Falei no ser económico por não existir nenhuma justificação, para além da vantagem biológica da especialização, para explicar a existência do político, doutrinário, cultural, etc... Se pensarmos, porque é que tudo isso não resulta dessa vantagem biológica que nos colocou este instinto tão forte de trocar trabalho, mesmo quando não existe qualquer risco de sobrevivência?
Esse singelo princípio, de que somos atraídos para tal inconscientemente, explica a forma das cidades, dos países, dos idiomas, da riqueza, da pobreza, dos partidos, das quedas e subidas das bolsas, das organizações das empresas, do número de livros vendidos, da importância dos jornais, das religiões, ... Chama-se criticalidade auto-organizada e é um mecanismo semelhante ao da pilha de areia onde vamos deitando grãos e os períodos de crescimento vão sendo interrompidos por avalanches que podem alterar substancialmente a configuração do sistema mas, após cada uma dessas avalanches, o sistema reorganiza-se novamente com o crescimento até atingir um limite onde se dá uma nova avalanche.

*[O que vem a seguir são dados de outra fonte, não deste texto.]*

(* ===== verification/KdcTgs.v ===== *)
(** The ticket-granting service, [crates/kdc/src/tgs_exchange.rs]: a service
    ticket, or a referral to a neighbouring realm, for the holder of a ticket
    and its session key. *)

From S2P Require Import Prelude Bytes Str Btree Utf8 Decimal Dn Partition Key Registry Entry Etcd Index Ridpool Store.
From S2P Require Import Directory Sid Nfold Kerberos Md4 Password Principal BinaryAttrs Ndr Krb Pac Kdc KdcAs.

Definition PA_TGS_REQ : Z := 1.

Section tgs_exchange.
  Context `{EntryCodec} `{Base64} `{!OpenSsl} `{!KrbCodec} `{!ErrorText}.
  Context (fresh_fips : result Error unit).

(** The AP-REQ of the request. *)
Definition tgs_ap_req (req : KdcReq) : prog (result (stop KdcResponse) ApReq) :=
  padata <-? or_fail (padata req) (req_fail req KRB_ERR_GENERIC (str "TGS-REQ missing padata")) ;;
  pa_tgs <-? or_fail (List.find (fun p => pa_type p =? PA_TGS_REQ) padata)
    (req_fail req KRB_ERR_GENERIC (str "TGS-REQ missing PA-TGS-REQ")) ;;
  or_fail (der_decode (pa_value pa_tgs))
    (req_fail req KRB_ERR_GENERIC (str "malformed AP-REQ: " ++ decode_text (pa_value pa_tgs))).

Definition issuer_principal (ticket : Ticket) : rstring :=
  fqn (principal_name_to_string (tkt_sname ticket)) (realm_to_string (tkt_realm ticket)).

(** The key the ticket is sealed with, looked up by the ticket's own name. *)
Definition tgs_issuer_key (app : AppState) (req : KdcReq) (ticket : Ticket) : prog (result (stop KdcResponse) PrincipalKey) :=
  issuer_dn <-? catch (lookup_one app (issuer_principal ticket))
    (fun _ => req_fail req KRB_ERR_GENERIC (str "no key for ticket issuer " ++ issuer_principal ticket)) ;;
  issuer_entry <-? catch (fetch app issuer_dn)
    (fun _ => req_fail req KRB_ERR_GENERIC (str "ticket issuer principal entry missing")) ;;
  issuer_keys <-? entry_keys issuer_entry (fun e => req_fail req KRB_ERR_GENERIC (principal_text e)) ;;
  tkt_enctype <-? or_fail (try_from (ed_etype (tkt_enc_part ticket)))
    (req_fail req KRB_ERR_GENERIC (str "unsupported ticket etype")) ;;
  or_fail (find_key tkt_enctype issuer_keys)
    (req_fail req KRB_ERR_GENERIC (str "ticket issuer has no matching key for this ticket's etype")).

(** The ticket and authenticator, checked. *)
Definition tgs_authenticate (req : KdcReq) (ap_req : ApReq) (issuer_key : PrincipalKey)
    : prog (result (stop KdcResponse) (EncTicketPart * Authenticator)) :=
  let tkt_enctype := pk_enctype issuer_key in
  enc_ticket_bytes <-? catch (lift (decrypt tkt_enctype (pk_key issuer_key) 2 (ed_cipher (tkt_enc_part (ap_ticket ap_req)))))
    (fun _ => req_fail req KRB_AP_ERR_BAD_INTEGRITY (str "failed to decrypt ticket")) ;;
  tgt <-? or_fail (der_decode enc_ticket_bytes)
    (req_fail req KRB_ERR_GENERIC (str "malformed EncTicketPart: " ++ decode_text enc_ticket_bytes)) ;;
  t <-? read_clock ;;
  let server_now := (now_of t).1 in
  if 0 <? diff_seconds (etp_end_time tgt) server_now then req_fail req KRB_AP_ERR_TKT_EXPIRED (str "ticket expired") else
  auth_bytes <-? catch (lift (decrypt tkt_enctype (ek_value (etp_key tgt)) 7 (ed_cipher (ap_authenticator ap_req))))
    (fun _ => req_fail req KRB_AP_ERR_BAD_INTEGRITY (str "failed to decrypt authenticator")) ;;
  authenticator <-? or_fail (der_decode auth_bytes)
    (req_fail req KRB_ERR_GENERIC (str "malformed Authenticator: " ++ decode_text auth_bytes)) ;;
  if negb (bool_decide (auth_crealm authenticator = etp_crealm tgt)) || negb (bool_decide (auth_cname authenticator = etp_cname tgt))
  then req_fail req KRB_AP_ERR_BADMATCH (str "authenticator does not match ticket")
  else if CLOCK_SKEW_SECS <? Z.abs (diff_seconds (auth_ctime authenticator) server_now)
  then req_fail req KRB_AP_ERR_SKEW (str "clock skew too great")
  else Ret (Ok (tgt, authenticator)).

(** The key, enctype and usage of the reply. *)
Definition reply_key_for (subkey : option EncryptionKey) (session_key : bytes) (tkt_enctype : Enctype) : bytes * Enctype * Z :=
  match subkey with
  | Some sk =>
      match try_from (ek_type sk) with
      | Some enctype => (ek_value sk, enctype, 9)
      | None => (session_key, tkt_enctype, 8)
      end
  | None => (session_key, tkt_enctype, 8)
  end.

(** How long a ticket issued on the strength of [tgt] may last. *)
Definition remaining_life (auth_time : KerberosTime) (tgt : EncTicketPart) : Z :=
  Z.min TICKET_LIFETIME_SECS (diff_seconds auth_time (etp_end_time tgt)).

Definition is_one_hop_neighbor (topology : PartitionRegistry) (own_id : PartitionId) (target_upper : rstring) : bool :=
  match superior_of topology own_id with
  | Some p => bool_decide (Partition.realm p = Some target_upper)
  | None => false
  end || existsb (fun p => bool_decide (Partition.realm p = Some target_upper)) (subordinates_of topology own_id).

(** [return None] of [referral_tgs_rep]. *)
Definition no_referral {A} : prog (result (stop unit) A) := Ret (Err (Return tt)).
Definition or_none {A} (o : option A) : prog (result (stop unit) A) :=
  match o with Some a => Ret (Ok a) | None => no_referral end.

Na realidade, é o mais "estúpido" de todos os sistemas dinâmicos cujos postulados são os mais básicos: Existe atracção, os corpos são todos diferentes e existe um limite finito de energia. Tão básico e, no entanto, começa a perceber-se que boa parte da natureza, e da vida humana, pode ser tão simples como isto "andámos" séculos perdidos. Infelizmente, também quer dizer que boa parte da natureza, humana ou não, é imprevisível e não é possível a existência de um óptimo ou um mais "fit", como na genética. Mas por outro lado, felizmente, não é possível existirem unanimidades, pensamentos únicos, equilíbrios económicos, certezas, etc...

E isto torna-se mais interessante quando se percebe que a matemática que se construiu com os pais do cálculo, L'Hopital, Lagrange, Laplace, etc... poderá ter, afinal, uma aplicação muito reduzida e nos falta uma matemática inteira para explicar a natureza, humana ou não. Porque, afinal, os mesmos pressupostos se podem aplicar, com vantagem, ao universo todo.

Massano Cardoso disse...

Muito bom! Tenho de me debruçar sobre este assunto. Estou a ficar deveras interessado com este "sistema".

Massano Cardoso disse...

Tonibler. Já arranjei alguma coisa sobre criticalidade auto-organizada. À primeira vista parece-me ser inspiradora para explicar alguns problemas da minha área. Vamos a ver.